Stacheldraht Blog

Cloud is not cheap

I have worked in IT for 20+ years. I have deployed web-scale applications on the cloud. Let me share my amazing knowledge with you! Episode 2.

The cloud is not cheap. It is powerful.

There’s a reason that we started calling the actual cloud “hyperscalers”. Once people started thinking that they could just run their “OwnCloud” on a RaspberryPi, it had to be made clear that cloud computing is not about just putting your tiny workload on a remote VM.

The cloud is built to sustain tremendous traffic to highly-available, and near-infinitely scalable services that are resistant to physical offensive actors and disasters.

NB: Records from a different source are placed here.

(** C8: besides creating the manager, opening the resource and making
    the three settings, a construction that succeeds has queried [*IDN?]
    and printed the reply, followed by a newline; once the settings are
    made the query is always issued, and when it raises the construction
    ends with that exception and prints nothing. *)
Theorem constructor_identifies `{V : Visa.Lib} (ip : Py.pyval) w :
  let '(res, w') := Rigol.new ip w in
  exists l,
    calls w' = (calls w ++ l)%list
    /\ (forall o, res = inr o ->
          exists r h s,
            o = Rigol.instance r h
            /\ l = [(ResourceManager "@py", Returned);
                    (OpenResource r ("TCPIP::" ++ Py.format ip ++ "::INSTR"),
                     Returned);
                    (SetTimeout h 2000, Returned);
                    (SetReadTermination h Py.newline, Returned);
                    (SetWriteTermination h Py.newline, Returned);
                    (Query h "*IDN?", Replied s)]
            /\ stdout w' = stdout w ++ s ++ Py.newline)
    /\ (forall h t, In (SetWriteTermination h t, Returned) l ->
          exists out, In (Query h "*IDN?", out) l)
    /\ (forall h x, In (Query h "*IDN?", Raised x) l ->
          res = inl (Transport x) /\ stdout w' = stdout w).
Proof.
  destruct w as [d l out].
  run_all; (eexists; split; [grown|]; split; [|split]);
    try (intros o Ho; discriminate Ho);
    try (intros h0 t0 Hin; members Hin; try discriminate Hin;
         inversion Hin; subst; eexists; cbn [In]; tauto);
    try (intros h0 x0 Hin; members Hin; try discriminate Hin;
         inversion Hin; subst; split; reflexivity).
  intros o Ho. inversion Ho; subst. eexists _, _, _.
  repeat split; reflexivity.
Qed.

Lemma constructor_identifies_witness :
  exists o w',
    Rigol.new (Py.PyStr "192.168.1.20")
      (Scripted.start
         [Scripted.Gives ""; Scripted.Gives ""; Scripted.Gives "";
          Scripted.Gives ""; Scripted.Gives "";
          Scripted.Gives "RIGOL TECHNOLOGIES,DS1054Z"])
    = (inr o, w')
    /\ stdout w' = "RIGOL TECHNOLOGIES,DS1054Z" ++ Py.newline.
Proof.
  eexists _, _. split; [vm_compute; reflexivity|].
  pose proof (@constructor_identifies Scripted.lib
                (Py.PyStr "192.168.1.20")
                (Scripted.start
                   [Scripted.Gives ""; Scripted.Gives ""; Scripted.Gives "";
                    Scripted.Gives ""; Scripted.Gives "";
                    Scripted.Gives "RIGOL TECHNOLOGIES,DS1054Z"])) as H.
  destruct (Rigol.new _ _) as [res w'] eqn:E in H.
  destruct H as [l [Hl [Hok _]]].
  vm_compute in E. inversion E; subst; clear E.
  destruct (Hok _ eq_refl) as [r [h [s [_ [Hlist Hout]]]]].
  rewrite Hlist in Hl. cbn in Hl. inversion Hl; subst.
  rewrite Hout. reflexivity.
Defined.

(** C9: [get_trigger_status] returns the reply to [:TRIG:STAT?] without
    the white space at its two ends, and nothing else removed;
    [get_memory_depth] and [acquire_waveform] return the reply to their
    query as it is.  The two treatments differ on some replies. *)
Theorem reply_processing `{V : Visa.Lib} :
  (forall r h w,
     let '(res, _, w') := Rigol.get_trigger_status (Rigol.instance r h) w in
     exists out,
       calls w' = (calls w ++ [(Query h ":TRIG:STAT?", out)])%list
       /\ match out with
          | Replied s => res = inr (Py.strip s)
          | Raised x => res = inl (Transport x)
          | Returned => False
          end)
  /\ (forall s,
        Py.head_by Py.isspace (Py.strip s) = false
        /\ Py.last_by Py.isspace (Py.strip s) = false
        /\ exists a b,
             s = a ++ Py.strip s ++ b
             /\ Py.all_by Py.isspace a = true
             /\ Py.all_by Py.isspace b = true)
  /\ (forall r h w,
        let '(res, _, w') := Rigol.get_memory_depth (Rigol.instance r h) w in
        exists out,
          calls w' = (calls w ++ [(Query h ":ACQuire:MDEPth?", out)])%list
          /\ match out with
             | Replied s => res = inr s
             | Raised x => res = inl (Transport x)
             | Returned => False
             end)
  /\ (forall c k p r h w v o' w',
        Rigol.acquire_waveform c k p (Rigol.instance r h) w
        = (inr v, o', w') ->
        exists l0,
          calls w' =
            (calls w ++ l0 ++ [(Query h ":WAV:DATA?", Replied v)])%list)
  /\ (exists s, Py.strip s <> s).
Proof.
  split; [|split; [|split; [|split]]].
  - intros r h [d l out]. run_all;
      (eexists; split; [reflexivity|]); reflexivity.
  - intros s. apply PyFacts.strip_by_spec.
  - intros r h [d l out]. run_all;
      (eexists; split; [reflexivity|]); reflexivity.
  - intros c k p r h w v o' w' H.
    rewrite (acquire_waveform_ok _ _ _ _ _ _ _ _ _ H).
    eexists [_; _; _; _]. reflexivity.
  - exists " STOP". vm_compute. discriminate.
Qed.

Lemma reply_processing_witness :
  exists o' w',
    Rigol.acquire_waveform (Py.PyInt 2) (Py.PyStr "RAW") (Py.PyInt 600)
      Scripted.scope
      (Scripted.start
         [Scripted.Gives ""; Scripted.Gives ""; Scripted.Gives "";
          Scripted.Gives ""; Scripted.Gives " 1.0,2.0 "])
    = (inr " 1.0,2.0 ", o', w')
    /\ exists l0,
         calls w' = (l0 ++ [Scripted.asked ":WAV:DATA?" " 1.0,2.0 "])%list.
Proof.
  eexists _, _. split; [vm_compute; reflexivity|].
  destruct (proj1 (proj2 (proj2 (proj2 (@reply_processing Scripted.lib))))
              (Py.PyInt 2) (Py.PyStr "RAW") (Py.PyInt 600) tt 1%nat
              (Scripted.start
                 [Scripted.Gives ""; Scripted.Gives ""; Scripted.Gives "";
                  Scripted.Gives ""; Scripted.Gives " 1.0,2.0 "])
              " 1.0,2.0 " _ _ eq_refl) as [l0 Hl].
  exists l0. exact Hl.
Defined.

(** C10: [close] calls the transport's close on the instrument handle
    when the handle is true in a condition, and makes no call at all
    otherwise.  In both cases it makes no call on the resource manager,
    prints nothing and leaves the attributes of the instance unchanged. *)
Theorem close_spec `{V : Visa.Lib} r h w :
  let '(res, o', w') := Rigol.close (Rigol.instance r h) w in
  o' = Rigol.instance r h
  /\ stdout w' = stdout w
  /\ exists l,
       calls w' = (calls w ++ l)%list
       /\ filter on_manager l = []
       /\ if Visa.truth h (device w)
          then exists out,
                 l = [(Close h, out)]
                 /\ match out with
                    | Returned => res = inr tt
                    | Raised x => res = inl (Transport x)
                    | Replied _ => False
                    end
          else l = [] /\ res = inr tt /\ device w' = device w.
Proof.
  destruct w as [d l out]. expose.
  destruct (Visa.truth h d); expose; repeat next_call;
    (split; [reflexivity|]; split; [reflexivity|];
     eexists; split; [grown|]; split; [reflexivity|]);
    try (eexists; split; reflexivity);
    repeat split; reflexivity.
Qed.

(* ===================================================================== *)
(** * Further properties of the methods *)
(* ===================================================================== *)

(** X1: when the fields have a text and the transport accepts the
    writes, [setup_trigger(source, level, mode)] returns having written
    [:TRIG:EDGE:SOURce CHAN{source}],
    [:TRIG:EDGE:LEV {level}] and [:TRIG:SWE {mode}], in this order; a run
    that returns has made exactly these calls. *)
Theorem setup_trigger_sequence `{V : Visa.Lib} (source level mode : Py.pyval)
    r h w :
  (forall d',
     Py.fits source = true -> Py.fits level = true ->
     Py.fits mode = true ->
     accepted h
       [":TRIG:EDGE:SOURce CHAN" ++ Py.format source;
        ":TRIG:EDGE:LEV " ++ Py.format level;
        ":TRIG:SWE " ++ Py.format mode] (device w) = Some d' ->
     Rigol.setup_trigger source level mode (Rigol.instance r h) w
     = (inr tt, Rigol.instance r h,
        {| device := d';
           calls := calls w ++
             [sent h (":TRIG:EDGE:SOURce CHAN" ++ Py.format source);
              sent h (":TRIG:EDGE:LEV " ++ Py.format level);
              sent h (":TRIG:SWE " ++ Py.format mode)];
           stdout := stdout w |}))
  /\ (forall u o' w',
        Rigol.setup_trigger source level mode (Rigol.instance r h) w
        = (inr u, o', w') ->
        calls w' = (calls w ++
          [sent h (":TRIG:EDGE:SOURce CHAN" ++ Py.format source);
           sent h (":TRIG:EDGE:LEV " ++ Py.format level);
           sent h (":TRIG:SWE " ++ Py.format mode)])%list).
Proof.
  split.
  - destruct w as [d l out]. intros d' Hs Hl Hm H. expose.
    rewrite Hs, Hl, Hm. expose. accept H. tidy. reflexivity.
  - intros u o' w'. apply setup_trigger_ok.
Qed.

Lemma setup_trigger_sequence_witness :
  Py.fits (Py.PyInt 2) = true /\ Py.fits (Py.PyFloat Py.half) = true
  /\ Py.fits (Py.PyStr "AUTO") = true
  /\ accepted (V := Scripted.lib) 1%nat
    [":TRIG:EDGE:SOURce CHAN2"; ":TRIG:EDGE:LEV 0.5"; ":TRIG:SWE AUTO"]
    (Scripted.remaining []) = Some (Scripted.remaining [])
  /\ Rigol.setup_trigger
       (Py.PyInt 2) (Py.PyFloat Py.half) (Py.PyStr "AUTO")
       Scripted.scope (Scripted.start [])
     = (inr tt, Scripted.scope,
        {| device := Scripted.remaining [];
           calls := [Scripted.wrote ":TRIG:EDGE:SOURce CHAN2";
                     Scripted.wrote ":TRIG:EDGE:LEV 0.5";
                     Scripted.wrote ":TRIG:SWE AUTO"];
           stdout := "" |}).
Proof.
  repeat (split; [vm_compute; reflexivity|]).
  pose proof (proj1 (@setup_trigger_sequence Scripted.lib
                       (Py.PyInt 2) (Py.PyFloat Py.half) (Py.PyStr "AUTO")
                       tt 1%nat (Scripted.start []))
                (Scripted.remaining []) eq_refl eq_refl eq_refl eq_refl)
    as H.
  unfold Scripted.scope. rewrite H. vm_compute. reflexivity.
Defined.

(** X2: each of [set_memory_depth], [set_time_scale] and
    [set_time_offset] makes exactly one call in every run in which its
    argument has a text, the write of its command followed by that text;
    it returns [None] when the write returns and ends with the exception
    of the write otherwise.  When the argument is an integer beyond the
    digit limit it makes no call and raises [ValueError]. *)
Theorem setters_single_write `{V : Visa.Lib} (v : Py.pyval) r h w :
  (let '(res, _, w') := Rigol.set_memory_depth v (Rigol.instance r h) w in
   if Py.fits v then
     exists out,
       calls w' =
         (calls w
            ++ [(Write h (":ACQuire:MDEPth " ++ Py.format v), out)])%list
       /\ match out with
          | Returned => res = inr tt
          | Raised x => res = inl (Transport x)
          | Replied _ => False
          end
   else w' = w /\ res = inl (ValueError Py.digit_limit))
  /\ (let '(res, _, w') := Rigol.set_time_scale v (Rigol.instance r h) w in
      if Py.fits v then
        exists out,
          calls w' =
            (calls w
               ++ [(Write h (":TIMebase:MAIN:SCALe " ++ Py.format v),
                    out)])%list
          /\ match out with
             | Returned => res = inr tt
             | Raised x => res = inl (Transport x)
             | Replied _ => False
             end
      else w' = w /\ res = inl (ValueError Py.digit_limit))
  /\ (let '(res, _, w') := Rigol.set_time_offset v (Rigol.instance r h) w in
      if Py.fits v then
        exists out,
          calls w' =
            (calls w
               ++ [(Write h (":TIMebase:MAIN:OFFSet " ++ Py.format v),
                    out)])%list
          /\ match out with
             | Returned => res = inr tt
             | Raised x => res = inl (Transport x)
             | Replied _ => False
             end
      else w' = w /\ res = inl (ValueError Py.digit_limit)).
Proof.
  destruct w as [d l out].
  split; [|split]; run_all;
    first [split; reflexivity | eexists; split; reflexivity].
Qed.

(** One leaf of a run: the calls made are the first [n] commands. *)
Ltac first_commands n :=
  eexists; exists n; split; [grown|]; split; [reflexivity|];
  intros v Hv; try discriminate Hv;
  first [left; reflexivity | right; split; reflexivity].

(** X3: in every run of every method the calls are made in the order of
    [Rigol.commands], none skipped and none added: the calls of a run
    are the first [n] commands for some [n], and all of them when the
    method returns ([close] on a handle that is false makes none). *)
Theorem calls_follow_commands `{V : Visa.Lib} (m : Rigol.method) r h w :
  let '(res, _, w') := Rigol.invoke m (Rigol.instance r h) w in
  exists l n,
    calls w' = (calls w ++ l)%list
    /\ map fst l = firstn n (Rigol.commands m h)
    /\ (forall v, res = inr v ->
          map fst l = Rigol.commands m h \/ (m = Rigol.Close /\ l = [])).
Proof.
  destruct w as [d l out].
  destruct m; run_all;
    first [ solve [first_commands 0%nat] | solve [first_commands 1%nat]
          | solve [first_commands 2%nat] | solve [first_commands 3%nat]
          | solve [first_commands 4%nat] | solve [first_commands 5%nat] ].
Qed.
Definition analyze_turnovers (self : GameAnalyzer) : option TO.report :=
  let our_to := Turnovers (our_team_stats self) in
  let opp_to := Turnovers (opponent_stats self) in
  let our_ast_to_ratio := AST_TO_Ratio (our_team_stats self) in
  let our_turnover_pct := Turnover_pct (our_team_stats self) in
  our_to_rate <- (if our_possessions self >? 0
                  then r <- our_to // our_possessions self ;; ret (r * 100)
                  else ret 0) ;;
  opp_to_rate <- (if opponent_possessions self >? 0
                  then r <- opp_to // opponent_possessions self ;; ret (r * 100)
                  else ret 0) ;;
  player_turnovers <- player_turnovers self ;;
  let our_ppp := Points_Per_Possession (our_team_stats self) in
  let potential_points_lost := our_to * our_ppp in
  let recommendations :=
    ((if our_to_rate >? 20 then [TO.Critical_rate]
      else if our_to_rate >? 15 then [TO.Warning_rate] else [])
     ++ (if ltb our_ast_to_ratio 1 then [TO.Low_ast_to_ratio] else [])
     ++ (match player_turnovers with
         | top_to_player :: _ =>
             if TO.to_per_36 top_to_player >? 5
             then [TO.High_player_rate (TO.player top_to_player)
                                       (TO.number top_to_player)]
             else []
         | [] => []
         end))%list in
  ret {| TO.our_turnovers := int our_to;
         TO.opponent_turnovers := int opp_to;
         TO.our_to_rate := round our_to_rate 2;
         TO.opp_to_rate := round opp_to_rate 2;
         TO.our_ast_to_ratio := round our_ast_to_ratio 2;
         TO.our_turnover_pct := round our_turnover_pct 2;
         TO.potential_points_lost := round potential_points_lost 2;
         TO.top_turnover_players := firstn 5 player_turnovers;
         TO.recommendations := recommendations |}.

Of course, your personal WordPress blog can also somehow be hoisted onto this complex machine that runs some of the most demanding workloads in the world, but be aware of the capabilities of the vehicle you’re trying to commandeer - or you will crash it and end up with a huge bill.

Even if you only register a domain name, prepare to be charged for people purely querying your registrar for your records. Forget the 12 USD for holding the name.

If you don’t replicate, don’t backup, don’t continuously test-restore backups of all ages, don’t encrypt your data with your own keys, don’t replicate your keys, don’t log all API traffic and monitor it for suspicious patterns, don’t monitor load, don’t monitor costs, don’t have notifications set up, don’t delegate access to your own identity provider and all that goes along with it, then it should be no surprise that you’re saving money with your cloud migration. But why are you even using the cloud then? If you want the power of the cloud, carefully fill out that cost estimation beforehand and also estimate your costs for excessive, sustained load.

For the cloud to be effective, its resources need to be generally public. All security is implemented on layer 7. That’s why it’s so important to implement least-privilege principles. If any of that was already foreign to you, it’s possible that you don’t have a full understanding of the security of your cloud deployment. The cloud has a shared responsibility model, and all of this stuff is part of your share. Nobody likes to write these very verbose IAM Policies, but you really have to do it.

If there is a DDoS protection service offered, and you consider it too expensive for your deployment, consider the outcome of an actual DDoS attack on your public infrastructure - even if it is just your WordPress blog.

The cloud is awesome. Just don’t lease a Bugatti for 1M and then leave it in the shopping mall parking lot with the doors open and the engine running.